From the Irish Coast Guard, RNLI, Cliff and Mountain Rescue to the Civil Defence, Order of Malta, Irish Red Cross, St John Ambulance and Community First Responders, thousands of people volunteer their time and expertise in voluntary services to support the frontline emergency and medical services daily.
Speaking recently to EmergencyTimes.com, 88-year-old Mr Ó Muircheartaigh underlined the value of volunteering and how much communities appreciate the work they do.
“I’m around long enough now to understand what volunteering means to the country, what it means to big communities, small communities,” he said.
“I know a lot about these services, and whenever a huge emergency or any type of emergency emerges, they come.
“And its commented on regularly how quick they get there and the great work they do.
“People appreciate that work. They are delighted to have them near them, in the vicinity of their community and how they are always willing and very well able to perform their duties.

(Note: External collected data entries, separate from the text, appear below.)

(** C10, as the code has it.  With pass 1 started: a non-zero exit of
    pass 1 makes the run raise; after a zero exit, a pass 2 that starts makes
    the run return, as a value, the exit code of pass 2 and the diagnostic
    text read from it, whatever that exit code is and whether or not the
    pass logs could be removed; a pass 2 that cannot be started makes the
    run raise the error of the launch. *)
Theorem two_pass_failure_channels (E : env)
    (input_path output_path preset : string) (target_mb : PyFloat.float)
    (audio_bitrate_k : Z) (on_line : option callback) (w : world)
    (d : PyFloat.float) (video_bitrate_k : Z) (passlog : string) (proc1 : child) :
  fst (get_media_duration E input_path w) = Ok (Some d) ->
  PyFloat.leb d (PyFloat.nearest 0) = false ->
  bitrate_budget target_mb d audio_bitrate_k = Ok (video_bitrate_k, audio_bitrate_k) ->
  mktemp E = Ok passlog ->
  spawn E (pass1_cmd E input_path passlog
             video_bitrate_k preset) = Ok proc1 ->
  (exit_code proc1 <> 0 ->
   exists msg,
     fst (convert_to_target_size E input_path output_path target_mb preset
            audio_bitrate_k on_line w) = Raise (RuntimeError msg))
  /\
  (exit_code proc1 = 0 ->
   forall proc2,
     spawn E (pass2_cmd E input_path output_path passlog
                video_bitrate_k
                audio_bitrate_k preset) = Ok proc2 ->
     fst (convert_to_target_size E input_path output_path target_mb preset
            audio_bitrate_k on_line w)
     = Ok (exit_code proc2, join (stderr_lines proc2)))
  /\
  (exit_code proc1 = 0 ->
   forall e,
     spawn E (pass2_cmd E input_path output_path passlog
                video_bitrate_k
                audio_bitrate_k preset) = Raise e ->
     fst (convert_to_target_size E input_path output_path target_mb preset
            audio_bitrate_k on_line w)
     = Raise (launch_error E e)).
Proof.
  intros Hdur Hd Hb Htmp Hsp1. split; [| split].
  - intros Hrc.
    destruct (convert_pass1_fails E input_path output_path preset target_mb
                audio_bitrate_k on_line w d video_bitrate_k passlog proc1 Hdur Hd Hb Htmp Hsp1 Hrc)
      as (w' & probes & Heq & _).
    rewrite Heq. eexists. reflexivity.
  - intros Hrc proc2 Hsp2.
    destruct (get_media_duration_world E input_path w) as (r & probes & Hg & _).
    rewrite Hg in Hdur. cbn [fst] in Hdur. injection Hdur as ->.
    rewrite (convert_reaches_pass1 E input_path output_path preset on_line
               target_mb audio_bitrate_k w _ d video_bitrate_k passlog Hg Hd Hb Htmp).
    now apply (two_pass_encode_pass2_returns E input_path output_path preset
                 on_line passlog _ audio_bitrate_k _ proc1 proc2).
  - intros Hrc e Hsp2.
    destruct (get_media_duration_world E input_path w) as (r & probes & Hg & _).
    rewrite Hg in Hdur. cbn [fst] in Hdur. injection Hdur as ->.
    rewrite (convert_reaches_pass1 E input_path output_path preset on_line
               target_mb audio_bitrate_k w _ d video_bitrate_k passlog Hg Hd Hb Htmp).
    unfold two_pass_encode, bind, run_command_show_progress, emit.
    rewrite Hsp1, Hrc. cbn [Z.eqb negb]. rewrite Hsp2.
    destruct e; reflexivity.
Qed.

(** Pass 1 exits with 0 and pass 2 with 1, and no file can be removed: the
    run returns [(1, text)].  Pass 1 exits with 1: the run raises. *)
Lemma two_pass_failure_channels_sample :
  fst (convert_to_target_size
         (Sample.studio (Sample.encoder_exit 0 [] [])
            (Sample.encoder_exit 1 Sample.progress []) (fun _ => false))
         Sample.source Sample.target (PyFloat.nearest 5) "medium" 128 None Sample.blank)
  = Ok (1, join Sample.progress)
  /\
  exists msg,
    fst (convert_to_target_size
           (Sample.studio (Sample.encoder_exit 1 Sample.progress [])
              (Sample.encoder_exit 0 [] []) (fun _ => true))
           Sample.source Sample.target (PyFloat.nearest 5) "medium" 128 None Sample.blank)
    = Raise (RuntimeError msg).
Proof.
  split.
  - apply (proj1 (proj2 (two_pass_failure_channels
                    (Sample.studio (Sample.encoder_exit 0 [] [])
                       (Sample.encoder_exit 1 Sample.progress []) (fun _ => false))
                    Sample.source Sample.target "medium" (PyFloat.nearest 5) 128 None Sample.blank
                    (PyFloat.nearest 60) 554 Sample.passlog
                    {| diagnostics := map Text []; exit_code := 0; created := [] |}
                    eq_refl eq_refl eq_refl eq_refl eq_refl)) eq_refl
             {| diagnostics := map Text Sample.progress; exit_code := 1; created := [] |}).
    reflexivity.
  - apply (proj1 (two_pass_failure_channels
                    (Sample.studio (Sample.encoder_exit 1 Sample.progress [])
                       (Sample.encoder_exit 0 [] []) (fun _ => true))
                    Sample.source Sample.target "medium" (PyFloat.nearest 5) 128 None Sample.blank
                    (PyFloat.nearest 60) 554 Sample.passlog
                    {| diagnostics := map Text Sample.progress; exit_code := 1; created := [] |}
                    eq_refl eq_refl eq_refl eq_refl eq_refl)).
    discriminate.
Defined.

(** C10 as stated fails: pass 1 exits with 0 and the encoder cannot be
    started a second time; the run does not return, it raises the
    [RuntimeError] of line 92. *)
Lemma pass2_launch_failure_raises :
  fst (convert_to_target_size
         (Sample.studio (Sample.encoder_exit 0 Sample.progress [])
            (Raise FileNotFoundError) (fun _ => true))
         Sample.source Sample.target (PyFloat.nearest 5) "medium" 128 None Sample.blank)
  = Raise (RuntimeError
             (not_found_msg
                (Sample.studio (Sample.encoder_exit 0 Sample.progress [])
                   (Raise FileNotFoundError) (fun _ => true)))).
Proof. vm_compute. reflexivity. Qed.

(** * Further properties *)

(** A stream that decodes is read to its end. *)
Lemma readable_all (lines : list string) : readable (map Text lines) = lines.
Proof. induction lines as [| l lines IH]; cbn; [reflexivity | now rewrite IH]. Qed.

(** ** Runs of the two passes *)


Section Runs.

Variable E : env.
Variables input_path output_path preset : string.
Variable on_line : option callback.

Lemma feed_app (l1 l2 seen : list string) :
  feed on_line (l1 ++ l2)%list seen = feed on_line l2 (feed on_line l1 seen).
Proof. unfold feed. apply fold_left_app. Qed.

Lemma sink_deliver (line : string) (w : world) :
  sink (deliver on_line line w) = feed on_line [line] (sink w).
Proof. unfold deliver, feed. destruct on_line; reflexivity. Qed.

Lemma sink_reader (lines : list string) (w : world) :
  sink (reader on_line lines w) = feed on_line lines (sink w).
Proof.
  revert w. unfold reader.
  induction lines as [| l lines IH]; intros w; [reflexivity |].
  cbn [fold_left]. rewrite IH, sink_deliver. reflexivity.
Qed.

Lemma run_command_started (cmd : list string) (w : world) (proc : child) :
  spawn E cmd = Ok proc ->
  exists w',
    run_command_show_progress E cmd on_line w
    = (Ok (exit_code proc, join (stderr_lines proc)), w')
    /\ trace w' = (trace w ++ [Popen cmd])%list
    /\ sink w' = feed on_line (stderr_lines proc) (sink w)
    /\ files w' = (files w ++ created proc)%list.
Proof.
  intros Hsp. unfold run_command_show_progress. rewrite Hsp.
  eexists. split; [reflexivity |].
  unfold with_files. cbn [files trace sink].
  destruct (reader_keeps on_line (stderr_lines proc) (log_event (Popen cmd) w))
    as [Hf Ht].
  rewrite Hf, Ht, sink_reader. repeat split.
Qed.

Lemma run_command_not_started (cmd : list string) (w : world) (e : exn) :
  spawn E cmd = Raise e ->
  run_command_show_progress E cmd on_line w
  = (Raise (launch_error E e), log_event (Popen cmd) w).
Proof.
  intros Hsp. unfold run_command_show_progress. rewrite Hsp.
  destruct e; reflexivity.
Qed.

Lemma two_pass_encode_completes (passlog : string) (v a : Z) (w : world)
    (proc1 proc2 : child) :
  spawn E (pass1_cmd E input_path passlog v preset) = Ok proc1 ->
  exit_code proc1 = 0 ->
  spawn E (pass2_cmd E input_path output_path passlog v a preset) = Ok proc2 ->
  exists w',
    two_pass_encode E input_path output_path passlog v a preset on_line w
    = (Ok (exit_code proc2, join (stderr_lines proc2)), w')
    /\ trace w'
       = (trace w ++ [Popen (pass1_cmd E input_path passlog v preset);
                      Popen (pass2_cmd E input_path output_path passlog v a preset)])%list
    /\ sink w'
       = feed on_line
           (stderr_lines proc1 ++ ("Ejecutando pase 2..." ++ LF)%string
            :: stderr_lines proc2)%list (sink w)
    /\ files w'
       = surviving E passlog (files w ++ created proc1 ++ created proc2)%list.
Proof.
  intros Hsp1 Hrc Hsp2. unfold two_pass_encode, bind.
  destruct (run_command_started _ w proc1 Hsp1) as (w1 & -> & Ht1 & Hs1 & Hf1).
  rewrite Hrc. cbn [Z.eqb negb]. unfold emit.
  destruct (run_command_started _ (deliver on_line ("Ejecutando pase 2..." ++ LF) w1)
              proc2 Hsp2) as (w2 & -> & Ht2 & Hs2 & Hf2).
  unfold remove_passlogs, ret. eexists. split; [reflexivity |].
  unfold with_files. cbn [files trace sink].
  rewrite Ht2, Hs2, Hf2, sink_deliver.
  assert (Hd : trace (deliver on_line ("Ejecutando pase 2..." ++ LF) w1) = trace w1
               /\ files (deliver on_line ("Ejecutando pase 2..." ++ LF) w1) = files w1).
  { unfold deliver. destruct on_line; now split. }
  destruct Hd as [-> ->]. rewrite Ht1, Hs1, Hf1.
  repeat split.
  - now rewrite <- List.app_assoc.
  - now rewrite <- !feed_app.
  - unfold surviving. now rewrite <- List.app_assoc.
Qed.

Lemma two_pass_encode_pass2_not_started (passlog : string) (v a : Z) (w : world)
    (proc1 : child) (e : exn) :
  spawn E (pass1_cmd E input_path passlog v preset) = Ok proc1 ->
  exit_code proc1 = 0 ->
  spawn E (pass2_cmd E input_path output_path passlog v a preset) = Raise e ->
  exists w',
    two_pass_encode E input_path output_path passlog v a preset on_line w
    = (Raise (launch_error E e), w')
    /\ files w' = (files w ++ created proc1)%list.
Proof.
  intros Hsp1 Hrc Hsp2. unfold two_pass_encode, bind.
  destruct (run_command_started _ w proc1 Hsp1) as (w1 & -> & Ht1 & Hs1 & Hf1).
  rewrite Hrc. cbn [Z.eqb negb]. unfold emit.
  rewrite (run_command_not_started _ _ e Hsp2).
  eexists. split; [reflexivity |].
  unfold log_event, deliver. destruct on_line; cbn [files]; exact Hf1.
Qed.

End Runs.

Section WholeRuns.

Variable E : env.
Variables input_path output_path preset : string.
Variable target_mb : PyFloat.float.
Variable audio_bitrate_k : Z.
Variable on_line : option callback.
Variable w : world.

Lemma before_pass1_parts (d : PyFloat.float) (video_bitrate_k : Z) (passlog : string) (probes : list event) :
  trace (before_pass1 E on_line d target_mb video_bitrate_k audio_bitrate_k passlog
           (after_probes probes w))
  = (trace w ++ probes ++ [Run ["-passlogfile"]])%list
  /\ files (before_pass1 E on_line d target_mb video_bitrate_k audio_bitrate_k passlog
              (after_probes probes w))
     = passlog :: files w
  /\ sink (before_pass1 E on_line d target_mb video_bitrate_k audio_bitrate_k passlog
             (after_probes probes w))
     = feed on_line
         [summary_line E d target_mb
            video_bitrate_k audio_bitrate_k;
          ("Ejecutando pase 1..." ++ LF)%string] (sink w).
Proof.
  unfold before_pass1, log_event, deliver, with_files, after_probes, feed.
  destruct on_line; cbn [files trace sink fold_left];
    repeat split; now rewrite <- List.app_assoc.
Qed.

“They’re a very valuable asset to any community, to any country.”
Mr Ó Muircheartaigh recounted the many Sunday mornings he had arrived at Croke Park and, from 8.30 or 9am, watching volunteers arrive for a big game.
“To be in there in the early mornings, seeing the hundreds of volunteers come through the gates, receiving their instructions and posts from either a senior garda or the chief steward, and every one of them would have their chores to do as the day goes on,” he said.
“And as I sit in my own little corner and watch, I am amazed that without all these people who are volunteers, it simply wouldn’t function without them.
“Seeing the need for change from time to time and other aspects, that’s what gives the real test to associations, and I must say, these organisations are quick to see the need for being better, for being bigger, for learning more about how to deal with situations, and how to assist the frontline services in any way they can, and they do that regularly and that’s the way they operate and long may it continue.”